### Task goal
Track down every line below that holds "DecodedPDU" and copy it.
━━━ Supplied material
(* ===== verification/Events.v ===== *)
(** * Events and counters of a session (src/session/observability.go, and the places
    of rx.go, tx.go, liveness.go and session.go that count and report)

    Each part of the session's code that is modelled elsewhere for what it does to the
    session is described here by what it reports: the counters it moves and the events
    it emits, in order.  The texts of events are left out. *)

From S2P Require Import Panics.
From S2P Require Import Prelude Protocol Bodies Fields BodySpec Registry Pdu Framer StateMachine Pending Receive Metrics Deadline Transmit Liveness Requests Exchange.

Inductive EventKind : Set :=
| EventRequestSent | EventRequestReceived | EventResponseSent | EventResponseReceived
| EventResponseTimeout | EventSessionInitTimeout | EventInactivityTimeout | EventEnquireLinkSent
| EventEnquireLinkReceived | EventEnquireLinkTimeout | EventDecodeFailure | EventFatalProtocolError
| EventCongestionState | EventResponseRTT | EventWindowUnderflow | EventPanicRecovered.

#[export] Instance EventKind_eq_dec : EqDecision EventKind.
Proof. solve_decision. Defined.

Definition EventKind_String (k : EventKind) : string :=
  match k with
  | EventRequestSent => "request_sent"
  | EventRequestReceived => "request_received"
  | EventResponseSent => "response_sent"
  | EventResponseReceived => "response_received"
  | EventResponseTimeout => "response_timeout"
  | EventSessionInitTimeout => "session_init_timeout"
  | EventInactivityTimeout => "inactivity_timeout"
  | EventEnquireLinkSent => "enquire_link_sent"
  | EventEnquireLinkReceived => "enquire_link_received"
  | EventEnquireLinkTimeout => "enquire_link_timeout"
  | EventDecodeFailure => "decode_failure"
  | EventFatalProtocolError => "fatal_protocol_error"
  | EventCongestionState => "congestion_state"
  | EventResponseRTT => "response_rtt"
  | EventWindowUnderflow => "window_underflow"
  | EventPanicRecovered => "panic_recovered"
  end.

Record Event := MkEvent {
  ev_Kind : EventKind;
  ev_At : Z;
  ev_Command : Z;
  ev_Sequence : Z;
  ev_Status : Z;
  ev_Timeout : option TimeoutKind;
  ev_Duration : Z;
  ev_Congestion : Z;
  ev_FatalKind : option FatalErrorKind
}.

(** [Event{Kind: k, At: at, Command: h.CommandID, Sequence: h.SequenceNumber, ...}]. *)
Definition header_event (k : EventKind) (at' : Z) (h : Header) : Event :=
  MkEvent k at' (CommandID h) (SequenceNumber h) (CommandStatus h) None 0 0 None.
Definition plain_event (k : EventKind) : Event := MkEvent k 0 0 0 0 None 0 0 None.
Definition timeout_event (k : EventKind) (at' : Z) (command sequence : Z) (t : TimeoutKind) (after : Z) : Event :=
  MkEvent k at' command sequence 0 (Some t) after 0 None.
Definition fatal_event (k : EventKind) (f : FatalError) : Event :=
  MkEvent k 0 (fe_Command f) (fe_Sequence f) 0 None 0 0 (Some (fe_Kind f)).

(** What code does to the counters and the observer; [Round d] is [noteRTT(d)] and
    [Congestion c] is [noteCongestion(c)]. *)
Inductive act := Count (c : counter) | Round (d : Z) | Congestion (c : Z) | Emit (e : Event).

(** ** panic.go: reportPanic

    A panic of the Observer is counted, but the Observer is not told.  When the logger
    panics as it is told, or the Observer, that is a report of its own. *)
Definition report_acts (x : source) : list act :=
  Count panicsRecovered :: (if decide (x = SourceObserver) then [] else [Emit (plain_event EventPanicRecovered)]).
Definition reportIfPanic_acts (e : GoError) : list act :=
  match as_panic e with Some name => report_acts (source_of name) | None => [] end.

(** ** session.go: terminate *)
Definition terminate_acts (s : Session) (cause : GoError) : list act :=
  match closeErr s with
  | Some _ => []
  | None =>
      match as_fatal cause with
      | Some f => [Count decodeFailures; Count fatalProtocolErrors;
                   Emit (fatal_event EventDecodeFailure f); Emit (fatal_event EventFatalProtocolError f)]
      | None => []
      end
  end.

(** ** rx.go *)

Definition observeRTT (request : Table.pendingRequest) (sequence rtt : Z) : list act :=
  let '(command, status) := Table.responseMetadata request in
  [Round rtt; Emit (MkEvent EventResponseRTT 0 command sequence status None rtt 0 None)].

Definition congestion_acts (now : Z) (s : Session) (pdu : DecodedPDU) : list act :=
  if negb (SupportsSMPP50 (peerCaps s)) then []
  else match CongestionStateFromOptional (responseOptionalParameters (pdu_Body pdu)) with
       | (state, true, None) =>
           [Congestion state;
            Emit (MkEvent EventCongestionState now (CommandID (pdu_Header pdu)) (SequenceNumber (pdu_Header pdu))
                    0 None 0 state None)]
       | _ => []
       end.

Section rx.
Context (registry : option Registry) (profile : Profile).

Definition response_acts (now : Z) (s : Session) (pdu : DecodedPDU) : list act :=
  let h := pdu_Header pdu in
  match Table.takeResponse (table s) (SequenceNumber h) (CommandID h) with
  | (t, None) => []
  | (t, Some p) =>
      match Table.reqs t !! p with
      | None => []
      | Some request =>
          let '(request, rtt) := Table.markResponseAt request now (CommandID h) (CommandStatus h) in
          let s := set_table s (Table.set_req t p request) in
          let s := set_machine s (CompleteOutbound (machine s) (Table.requestID request) (CommandStatus h)) in
          let s := negotiate_response profile s request pdu in
          match rtt with Some d => observeRTT request (SequenceNumber h) d | None => [] end ++
          congestion_acts now s pdu ++
          (if (Table.requestID request =? CommandUnbind) && OK (CommandStatus h)
           then terminate_acts s (ESentinel ErrSessionClosed) else [])
      end
  end.

(** [processFrame], without what the handler of a request does.  A decoder that panics is
    an error of [DecodePDU] (see [DecodePDU_recovers]). *)
Definition frame_acts (now : Z) (s : Session) (fr : bytes) : list act :=
  match DecodePDU fr registry with
  | Ok pdu =>
      let h := pdu_Header pdu in
      if IsResponse (CommandID h)
      then Count responsesReceived :: Emit (header_event EventResponseReceived now h) ::
           (if CommandID h =? CommandEnquireLinkResp then [Count enquireLinkResponses] else []) ++
           response_acts now (note_inbound s now) pdu
      else Count requestsReceived :: Emit (header_event EventRequestReceived now h) ::
           (if CommandID h =? CommandEnquireLink
            then [Count enquireLinkReceived;
                  Emit (MkEvent EventEnquireLinkReceived now (CommandID h) (SequenceNumber h) 0 None 0 0 None)]
            else [])
  | Err e => if is_fatal e then []
             else Count decodeFailures :: reportIfPanic_acts e ++ [Emit (plain_event EventDecodeFailure)]
  | Panic => []
  end.
End rx.

(** ** tx.go *)

Definition outbound_acts (at' : Z) (item : txItem) : list act :=
  match kind item with
  | txResponse => [Count responsesSent; Emit (header_event EventResponseSent at' (header item))]
  | _ => Count requestsSent :: Emit (header_event EventRequestSent at' (header item)) ::
         (if CommandID (header item) =? CommandEnquireLink
          then [Count enquireLinkSent; Emit (header_event EventEnquireLinkSent at' (header item))] else [])
  end.

(** A written item: [request] is the pending request it belongs to. *)
Definition written_acts (now : Z) (item : txItem) (request : option Table.pendingRequest) : list act :=
  outbound_acts now item ++
  match kind item, request with
  | txRequest, Some q => match Table.markDispatchAt q now with
                         | (q, Some d) => observeRTT q (sequence item) d
                         | (_, None) => []
                         end
  | _, _ => []
  end.

(** ** liveness.go *)

Definition expire_acts (s : Session) (item : deadlineItem) : list act :=
  let err := TimeoutError (di_kind item) (di_command item) (di_sequence item) (di_after item) in
  match Table.completeError (table s) (di_sequence item) err with
  | (_, Some _) =>
      let report k := Emit (timeout_event k 0 (di_command item) (di_sequence item) (di_kind item) (di_after item)) in
      match di_kind item with
      | TimeoutEnquireLink => [Count responseTimeouts; Count enquireLinkTimeouts; report EventEnquireLinkTimeout]
      | _ => [Count responseTimeouts; report EventResponseTimeout]
      end
  | (_, None) => []
  end.

Definition init_acts (SessionInitTimeout now : Z) (s : Session) : list act :=
  if done s then []
  else match sm_state (machine s) with
       | StateOpen | StateOutbound =>
           Count sessionInitTimeouts ::
           Emit (timeout_event EventSessionInitTimeout now 0 0 TimeoutSessionInit SessionInitTimeout) ::
           terminate_acts s (TimeoutError TimeoutSessionInit 0 0 SessionInitTimeout)
       | _ => []
       end.

Definition inactivity_acts (InactivityTimeout now : Z) (s : Session) : list act :=
  if done s then []
  else if negb (isBoundState (sm_state (machine s))) then []
  else if now - lastInbound s <? InactivityTimeout then []
  else Count inactivityTimeouts ::
       Emit (timeout_event EventInactivityTimeout now 0 0 TimeoutInactivity InactivityTimeout) ::
       terminate_acts s (TimeoutError TimeoutInactivity 0 0 InactivityTimeout).

(** ** What a snapshot shows *)

(** [noteRTT] when nobody interferes. *)
Definition noteRTT (d : Z) (m : sessionMetrics) : sessionMetrics :=
  if d <? 0 then m
  else
    let m := store rttLastNS d (add_int64 rttTotalNS d (add1 rttSamples m)) in
    if d <=? m rttMaxNS then m else store rttMaxNS d m.

Definition perform (a : act) (x : sessionMetrics * list Event) : sessionMetrics * list Event :=
  let '(m, events) := x in
  match a with
  | Count c => (add1 c m, events)
  | Round d => (noteRTT d m, events)
  | Congestion c => (noteCongestion c m, events)
  | Emit e => (m, events ++ [e])
  end.
Definition perform_all (acts : list act) : sessionMetrics * list Event :=
  foldl (fun x a => perform a x) (no_metrics, []) acts.

(** [Session.Metrics]: the fields of the snapshot. *)
Record snapshot := MkSnapshot {
  RequestsSent : Z; RequestsReceived : Z; ResponsesSent : Z; ResponsesReceived : Z; ResponseTimeouts : Z;
  SessionInitTimeouts : Z; InactivityTimeouts : Z; EnquireLinkSent : Z; EnquireLinkReceived : Z;
  EnquireLinkResponses : Z; EnquireLinkTimeouts : Z; DecodeFailures : Z; FatalProtocolErrors : Z;
  ResponseRTTSamples : Z; ResponseRTTTotal : Z; ResponseRTTLast : Z; ResponseRTTMax : Z;
  CongestionSamples : Z; LastCongestionState : Z; PanicsRecovered : Z; sn_Window : Window.WindowSnapshot
}.
(** The loads come one after the other: [m c] are the metrics when the counter [c] is
    loaded, and [w] the window at the end. *)
Definition Metrics_snapshot (m : counter -> sessionMetrics) (w : Window.requestWindow) : snapshot :=
  let load c := m c c in
  MkSnapshot (load requestsSent) (load requestsReceived) (load responsesSent) (load responsesReceived)
    (load responseTimeouts) (load sessionInitTimeouts) (load inactivityTimeouts) (load enquireLinkSent)
    (load enquireLinkReceived) (load enquireLinkResponses) (load enquireLinkTimeouts) (load decodeFailures)
    (load fatalProtocolErrors) (load rttSamples) (load rttTotalNS) (load rttLastNS) (load rttMaxNS)
    (load congestionSamples) (u8 (load lastCongestion)) (load panicsRecovered) (Window.snapshot w).
(** What a snapshot says of a counter. *)
Definition field (s : snapshot) (c : counter) : Z :=
  match c with
  | requestsSent => RequestsSent s | requestsReceived => RequestsReceived s | responsesSent => ResponsesSent s
  | responsesReceived => ResponsesReceived s | responseTimeouts => ResponseTimeouts s
  | sessionInitTimeouts => SessionInitTimeouts s | inactivityTimeouts => InactivityTimeouts s
  | enquireLinkSent => EnquireLinkSent s | enquireLinkReceived => EnquireLinkReceived s
  | enquireLinkResponses => EnquireLinkResponses s | enquireLinkTimeouts => EnquireLinkTimeouts s
  | decodeFailures => DecodeFailures s | fatalProtocolErrors => FatalProtocolErrors s
  | rttSamples => ResponseRTTSamples s | rttTotalNS => ResponseRTTTotal s | rttLastNS => ResponseRTTLast s
  | rttMaxNS => ResponseRTTMax s | congestionSamples => CongestionSamples s
  | lastCongestion => LastCongestionState s | panicsRecovered => PanicsRecovered s
  end.

(** ** Counters and events agree *)

(** How much an action adds to a counter that counts. *)
Definition moves (c : counter) (a : act) : Z :=
  match a with
  | Count c' => if decide (c = c') then 1 else 0
  | Round d => if decide (c = rttSamples) then (if d <? 0 then 0 else 1) else 0
  | Congestion _ => if decide (c = congestionSamples) then 1 else 0
  | Emit _ => 0
  end.
Definition emits (ks : list EventKind) (a : act) : Z :=
  match a with Emit e => if decide (ev_Kind e ∈ ks) then 1 else 0 | _ => 0 end.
━━━━━━
### Reply to the task
Definition congestion_acts (now : Z) (s : Session) (pdu : DecodedPDU) : list act :=
Definition response_acts (now : Z) (s : Session) (pdu : DecodedPDU) : list act :=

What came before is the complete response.